● What you need to do
List all lines of the data containing the word "match".

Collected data
Lemma books_key_inj d1 d2 : books_key d1 = books_key d2 → d1 = d2.
Proof.
  unfold books_key. intros H. apply String.app_inj in H.
  apply append_cancel_r in H. exact H.
Qed.

Lemma sales_key_inj d1 d2 : sales_key d1 = sales_key d2 → d1 = d2.
Proof.
  unfold sales_key. intros H. apply String.app_inj in H.
  apply append_cancel_r in H. exact H.
Qed.

Lemma books_key_sales_key d1 d2 : books_key d1 ≠ sales_key d2.
Proof. unfold books_key, sales_key. simpl. discriminate. Qed.

(** The upload writes at most the two objects of its day, and nothing
    else. *)
Lemma upload_frame e w :
  books_file (upload e w).2 = books_file w
  ∧ sales_file (upload e w).2 = sales_file w
  ∧ ∀ k, k ≠ books_key (upload_date e) → k ≠ sales_key (upload_date e) →
         bucket (upload e w).2 !! k = bucket w !! k.
Proof.
  unfold upload, upload_file, upload_to_s3.
  destruct (books_file w) as [f|] eqn:Hb, (sales_file w) as [g|] eqn:Hs,
    (upload_books_ok e), (upload_sales_ok e);
    cbn [fst snd with_bucket books_file sales_file bucket];
    rewrite ?Hs; cbn [fst snd with_bucket books_file sales_file bucket];
    (split; [assumption || reflexivity|]);
    (split; [assumption || reflexivity|]);
    intros k Hk1 Hk2; rewrite ?lookup_insert_ne by congruence; reflexivity.
Qed.

Lemma create_schema_frame e w :
  books_file (create_schema e w) = books_file w
  ∧ sales_file (create_schema e w) = sales_file w
  ∧ bucket (create_schema e w) = bucket w.
Proof. unfold create_schema. destruct (schema_ok e); auto. Qed.

Lemma load_frame e w :
  books_file (load e w).2 = books_file w
  ∧ sales_file (load e w).2 = sales_file w
  ∧ bucket (load e w).2 = bucket w.
Proof.
  unfold load. destruct (connect_ok e); [|auto].
  unfold load_books.
  destruct (bucket w !! books_key (load_date e)) as [[rows|rows]|];
    [destruct (head_books_ok e), (warehouse w), (copy_books_ok e)
    |destruct (head_books_ok e), (warehouse w)|];
    cbn [fst snd]; unfold load_sales;
    cbn [with_warehouse bucket books_file sales_file warehouse];
    match goal with
    | |- context [?m !! sales_key ?d] =>
        destruct (m !! sales_key d) as [[rows'|rows']|]
    end;
    repeat match goal with
           | |- context [if ?b then _ else _] => destruct b
           | |- context [match ?o with Some _ => _ | None => _ end] =>
               destruct o
           end; auto.
Qed.

Lemma generate_frame e w :
  bucket (generate e w) = bucket w ∧ warehouse (generate e w) = warehouse w.
Proof. unfold generate. destruct (generated e); auto. Qed.

(** X7. Each phase touches its own store only. The files under [data/] are
    what the generator left, or the old ones when it was skipped; the
    bucket changes under the two keys of the day of the upload at most, and
    not at all with [--skip-upload]; the warehouse stays as it was with
    [--skip-redshift]. *)
Theorem a_phase_touches_only_its_own_store s e w :
  books_file (phases s e w).2 =
    books_file (if SKIP_GENERATE s then w else generate e w)
  ∧ sales_file (phases s e w).2 =
      sales_file (if SKIP_GENERATE s then w else generate e w)
  ∧ (∀ k, k ≠ books_key (upload_date e) → k ≠ sales_key (upload_date e) →
          bucket (phases s e w).2 !! k = bucket w !! k)
  ∧ (SKIP_UPLOAD s = true → bucket (phases s e w).2 = bucket w)
  ∧ (SKIP_REDSHIFT s = true → warehouse (phases s e w).2 = warehouse w).
Proof.
  rewrite phases_run. cbn zeta. cbn [snd].
  set (w1 := if SKIP_GENERATE s then w else generate e w).
  assert (Hg : bucket w1 = bucket w ∧ warehouse w1 = warehouse w).
  { unfold w1. destruct (SKIP_GENERATE s); [auto|apply generate_frame]. }
  destruct Hg as [Hgb Hgw].
  set (w2 := if SKIP_UPLOAD s then w1 else (upload e w1).2).
  assert (Hu : books_file w2 = books_file w1
               ∧ sales_file w2 = sales_file w1
               ∧ (∀ k, k ≠ books_key (upload_date e) →
                       k ≠ sales_key (upload_date e) →
                       bucket w2 !! k = bucket w1 !! k)
               ∧ warehouse w2 = warehouse w1).
  { unfold w2. destruct (SKIP_UPLOAD s); [auto|].
    destruct (upload_frame e w1) as (H1 & H2 & H3).
    pose proof (upload_warehouse e w1). auto. }
  destruct Hu as (Hub & Hus & Huk & Huw).
  set (w3 := if SKIP_REDSHIFT s then w2 else (load e (create_schema e w2)).2).
  assert (Hl : books_file w3 = books_file w2
               ∧ sales_file w3 = sales_file w2
               ∧ bucket w3 = bucket w2).
  { unfold w3. destruct (SKIP_REDSHIFT s); [auto|].
    destruct (load_frame e (create_schema e w2)) as (H1 & H2 & H3).
    destruct (create_schema_frame e w2) as (H4 & H5 & H6).
    repeat split; congruence. }
  destruct Hl as (Hlb & Hls & Hlk).
  split; [congruence|]. split; [congruence|]. split.
  { intros k Hk1 Hk2. rewrite Hlk, (Huk k Hk1 Hk2), Hgb. reflexivity. }
  split.
  - intros Hskip. rewrite Hlk. unfold w2. rewrite Hskip. exact Hgb.
  - intros Hskip. unfold w3. rewrite Hskip. congruence.
Qed.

● Exercise answer
    match goal with
    repeat match goal with
           | |- context [match ?o with Some _ => _ | None => _ end] =>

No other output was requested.